(Stored data)
● ● ●

(** The loop, from any engine: what it leaves and how it ends. *)
Lemma loop_spec (env : Env) (inputs : list input_event) :
  forall (e : REPLEngine.t) (w : World),
  exists r e' w' lines entries,
    REPLEngine.loop env inputs (e, w) = (r, (e', w')) /\
    loop_outcome env inputs e w r e' w' lines entries.
Proof.
  induction inputs as [|event rest IH]; intros e w.
  - cbn [REPLEngine.loop]. run.
    destruct (REPLEngine.running e) eqn:Hrunning; cbn [negb].
    + run. exists (Return tt), e. eexists.
      exists ["calc> "; (Str.nl ++ "Goodbye!")%string], [].
      split; [reflexivity|].
      split; [apply printed_after, printed_print|].
      split; [reflexivity|]. split; [now rewrite app_nil_r|].
      split; [reflexivity|]. split; [constructor|]. right. now right.
    + exists (Return tt), e, w, [], [].
      split; [reflexivity|]. split; [apply printed_nil|].
      split; [reflexivity|]. split; [now rewrite app_nil_r|].
      split; [reflexivity|]. split; [constructor|]. now left.
  - cbn [REPLEngine.loop]. run.
    destruct (REPLEngine.running e) eqn:Hrunning; cbn [negb].
    2:{ exists (Return tt), e, w, [], [].
        split; [reflexivity|]. split; [apply printed_nil|].
        split; [reflexivity|]. split; [now rewrite app_nil_r|].
        split; [cbn [List.length]; lia|]. split; [constructor|]. now left. }
    run.
    (* what the rest of the loop gives after this pass *)
    assert (forall e1 w1 lines1 entries1,
               printed lines1 (world_print "calc> " w) w1 ->
               REPLEngine.command_registry e1 =
                 REPLEngine.command_registry e ->
               REPLEngine.history_tracker e1 =
                 (REPLEngine.history_tracker e ++ entries1)%list ->
               List.length entries1 <= 1 ->
               Forall (logged_from [event]) entries1 ->
               (REPLEngine.running e1 = true \/
                REPLEngine.running e1 = false /\
                goodbye_last ("calc> " :: lines1)) ->
               exists r e' w' lines entries,
                 REPLEngine.loop env rest (e1, w1) = (r, (e', w')) /\
                 loop_outcome env (event :: rest) e w r e' w' lines entries)
      as Hcontinue.
    { intros e1 w1 lines1 entries1 Hprinted1 Hreg1 Hhist1 Hlen1 Hlogged1
             Hrunning1.
      destruct (IH e1 w1)
        as (r & e' & w' & lines & entries & Hrun & Hprinted & Hreg & Hhist
            & Hlen & Hlogged & Hend).
      exists r, e', w', ("calc> " :: lines1 ++ lines)%list,
        (entries1 ++ entries)%list.
      split; [exact Hrun|].
      split; [apply printed_after;
              apply (printed_trans lines1 lines _ w1 w'); assumption|].
      split; [congruence|].
      split; [rewrite Hhist, Hhist1, <- app_assoc; reflexivity|].
      split; [rewrite length_app; cbn [List.length]; lia|].
      split; [apply Forall_app; split;
              [now apply logged_from_first | now apply logged_from_more]|].
      destruct r as [[]|exc].
      - right. destruct Hend as [[Hstop ->]|Hend].
        + rewrite app_nil_r.
          destruct Hrunning1 as [Hgo|[_ Hbye]]; [congruence | exact Hbye].
        + destruct Hend as [Hend|Hend]; [left|right];
            apply (last_app_named ("calc> " :: lines1) lines);
            (discriminate || exact Hend).
      - rewrite Hreg1 in Hend. now apply leaves_loop_more. }
    rewrite bind_assoc_run. unfold try_except_when at 1.
    rewrite bind_assoc_run.
    match goal with
    | |- context [REPLEngine.read_and_handle env event (e, ?w1)] =>
        destruct (read_and_handle_spec env event e w1)
          as (r1 & e1 & w1' & lines1 & entries1 & Hrun1 & Hprinted1 & Hreg1
              & Hhist1 & Hlen1 & Hlogged1 & Hrunning1 & Hend1);
        rewrite Hrun1
    end.
    rewrite Hrunning in Hrunning1.
    destruct r1 as [[]|exc].
    + run. apply (Hcontinue e1 w1' lines1 entries1); try assumption.
      destruct Hrunning1 as [Hgo|[Hstop Hbye]]; [now left|].
      right. split; [exact Hstop|]. left.
      apply (last_app_named ["calc> "] lines1); (discriminate || exact Hbye).
    + destruct (is_KeyboardInterrupt exc) eqn:Hki; cbn [orb].
      * run. cbv [print modify]. cbn [fst snd]. run.
        destruct Hend1 as [-> Hend1].
        apply (Hcontinue e _
                 (lines1
                    ++ [(Str.nl
                           ++ "Use 'exit' or 'quit' to leave the calculator.")%string])%list
                 entries1); try assumption; [|left; exact Hrunning].
        eapply printed_trans; [exact Hprinted1 | apply printed_print].
      * destruct (is_EOFError exc) eqn:Heof.
        -- run. cbv [print modify]. cbn [fst snd]. run.
           exists (Return tt), e1. eexists.
           exists ("calc> " :: lines1 ++ [(Str.nl ++ "Goodbye!")%string])%list,
             entries1.
           split; [reflexivity|].
           split; [apply printed_after;
                   eapply printed_trans; [exact Hprinted1|apply printed_print]|].
           split; [exact Hreg1|]. split; [exact Hhist1|].
           split; [cbn [List.length]; lia|].
           split; [now apply logged_from_first|].
           right. right.
           apply (last_app_named ("calc> " :: lines1)
                    [(Str.nl ++ "Goodbye!")%string]);
             [discriminate | reflexivity].
        -- exists (Raise exc), e1, w1', ("calc> " :: lines1), entries1.
           split; [reflexivity|].
           split; [apply printed_after; exact Hprinted1|].
           split; [exact Hreg1|]. split; [exact Hhist1|].
           split; [cbn [List.length]; lia|].
           split; [now apply logged_from_first|].
           split; [exact Hki|]. split; [exact Heof|].
           destruct Hend1 as [_ [->|Hcommand]]; [left; now left | now right].
Qed.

● ● ●

# GOAL OF THE EXERCISE
Print out each record above exactly, with nothing omitted.

# RESPONSE AREA
(** The loop, from any engine: what it leaves and how it ends. *)
Lemma loop_spec (env : Env) (inputs : list input_event) :
  forall (e : REPLEngine.t) (w : World),
  exists r e' w' lines entries,
    REPLEngine.loop env inputs (e, w) = (r, (e', w')) /\
    loop_outcome env inputs e w r e' w' lines entries.
Proof.
  induction inputs as [|event rest IH]; intros e w.
  - cbn [REPLEngine.loop]. run.
    destruct (REPLEngine.running e) eqn:Hrunning; cbn [negb].
    + run. exists (Return tt), e. eexists.
      exists ["calc> "; (Str.nl ++ "Goodbye!")%string], [].
      split; [reflexivity|].
      split; [apply printed_after, printed_print|].
      split; [reflexivity|]. split; [now rewrite app_nil_r|].
      split; [reflexivity|]. split; [constructor|]. right. now right.
    + exists (Return tt), e, w, [], [].
      split; [reflexivity|]. split; [apply printed_nil|].
      split; [reflexivity|]. split; [now rewrite app_nil_r|].
      split; [reflexivity|]. split; [constructor|]. now left.
  - cbn [REPLEngine.loop]. run.
    destruct (REPLEngine.running e) eqn:Hrunning; cbn [negb].
    2:{ exists (Return tt), e, w, [], [].
        split; [reflexivity|]. split; [apply printed_nil|].
        split; [reflexivity|]. split; [now rewrite app_nil_r|].
        split; [cbn [List.length]; lia|]. split; [constructor|]. now left. }
    run.
    (* what the rest of the loop gives after this pass *)
    assert (forall e1 w1 lines1 entries1,
               printed lines1 (world_print "calc> " w) w1 ->
               REPLEngine.command_registry e1 =
                 REPLEngine.command_registry e ->
               REPLEngine.history_tracker e1 =
                 (REPLEngine.history_tracker e ++ entries1)%list ->
               List.length entries1 <= 1 ->
               Forall (logged_from [event]) entries1 ->
               (REPLEngine.running e1 = true \/
                REPLEngine.running e1 = false /\
                goodbye_last ("calc> " :: lines1)) ->
               exists r e' w' lines entries,
                 REPLEngine.loop env rest (e1, w1) = (r, (e', w')) /\
                 loop_outcome env (event :: rest) e w r e' w' lines entries)
      as Hcontinue.
    { intros e1 w1 lines1 entries1 Hprinted1 Hreg1 Hhist1 Hlen1 Hlogged1
             Hrunning1.
      destruct (IH e1 w1)
        as (r & e' & w' & lines & entries & Hrun & Hprinted & Hreg & Hhist
            & Hlen & Hlogged & Hend).
      exists r, e', w', ("calc> " :: lines1 ++ lines)%list,
        (entries1 ++ entries)%list.
      split; [exact Hrun|].
      split; [apply printed_after;
              apply (printed_trans lines1 lines _ w1 w'); assumption|].
      split; [congruence|].
      split; [rewrite Hhist, Hhist1, <- app_assoc; reflexivity|].
      split; [rewrite length_app; cbn [List.length]; lia|].
      split; [apply Forall_app; split;
              [now apply logged_from_first | now apply logged_from_more]|].
      destruct r as [[]|exc].
      - right. destruct Hend as [[Hstop ->]|Hend].
        + rewrite app_nil_r.
          destruct Hrunning1 as [Hgo|[_ Hbye]]; [congruence | exact Hbye].
        + destruct Hend as [Hend|Hend]; [left|right];
            apply (last_app_named ("calc> " :: lines1) lines);
            (discriminate || exact Hend).
      - rewrite Hreg1 in Hend. now apply leaves_loop_more. }
    rewrite bind_assoc_run. unfold try_except_when at 1.
    rewrite bind_assoc_run.
    match goal with
    | |- context [REPLEngine.read_and_handle env event (e, ?w1)] =>
        destruct (read_and_handle_spec env event e w1)
          as (r1 & e1 & w1' & lines1 & entries1 & Hrun1 & Hprinted1 & Hreg1
              & Hhist1 & Hlen1 & Hlogged1 & Hrunning1 & Hend1);
        rewrite Hrun1
    end.
    rewrite Hrunning in Hrunning1.
    destruct r1 as [[]|exc].
    + run. apply (Hcontinue e1 w1' lines1 entries1); try assumption.
      destruct Hrunning1 as [Hgo|[Hstop Hbye]]; [now left|].
      right. split; [exact Hstop|]. left.
      apply (last_app_named ["calc> "] lines1); (discriminate || exact Hbye).
    + destruct (is_KeyboardInterrupt exc) eqn:Hki; cbn [orb].
      * run. cbv [print modify]. cbn [fst snd]. run.
        destruct Hend1 as [-> Hend1].
        apply (Hcontinue e _
                 (lines1
                    ++ [(Str.nl
                           ++ "Use 'exit' or 'quit' to leave the calculator.")%string])%list
                 entries1); try assumption; [|left; exact Hrunning].
        eapply printed_trans; [exact Hprinted1 | apply printed_print].
      * destruct (is_EOFError exc) eqn:Heof.
        -- run. cbv [print modify]. cbn [fst snd]. run.
           exists (Return tt), e1. eexists.
           exists ("calc> " :: lines1 ++ [(Str.nl ++ "Goodbye!")%string])%list,
             entries1.
           split; [reflexivity|].
           split; [apply printed_after;
                   eapply printed_trans; [exact Hprinted1|apply printed_print]|].
           split; [exact Hreg1|]. split; [exact Hhist1|].
           split; [cbn [List.length]; lia|].
           split; [now apply logged_from_first|].
           right. right.
           apply (last_app_named ("calc> " :: lines1)
                    [(Str.nl ++ "Goodbye!")%string]);
             [discriminate | reflexivity].
        -- exists (Raise exc), e1, w1', ("calc> " :: lines1), entries1.
           split; [reflexivity|].
           split; [apply printed_after; exact Hprinted1|].
           split; [exact Hreg1|]. split; [exact Hhist1|].
           split; [cbn [List.length]; lia|].
           split; [now apply logged_from_first|].
           split; [exact Hki|]. split; [exact Heof|].
           destruct Hend1 as [_ [->|Hcommand]]; [left; now left | now right].
Qed.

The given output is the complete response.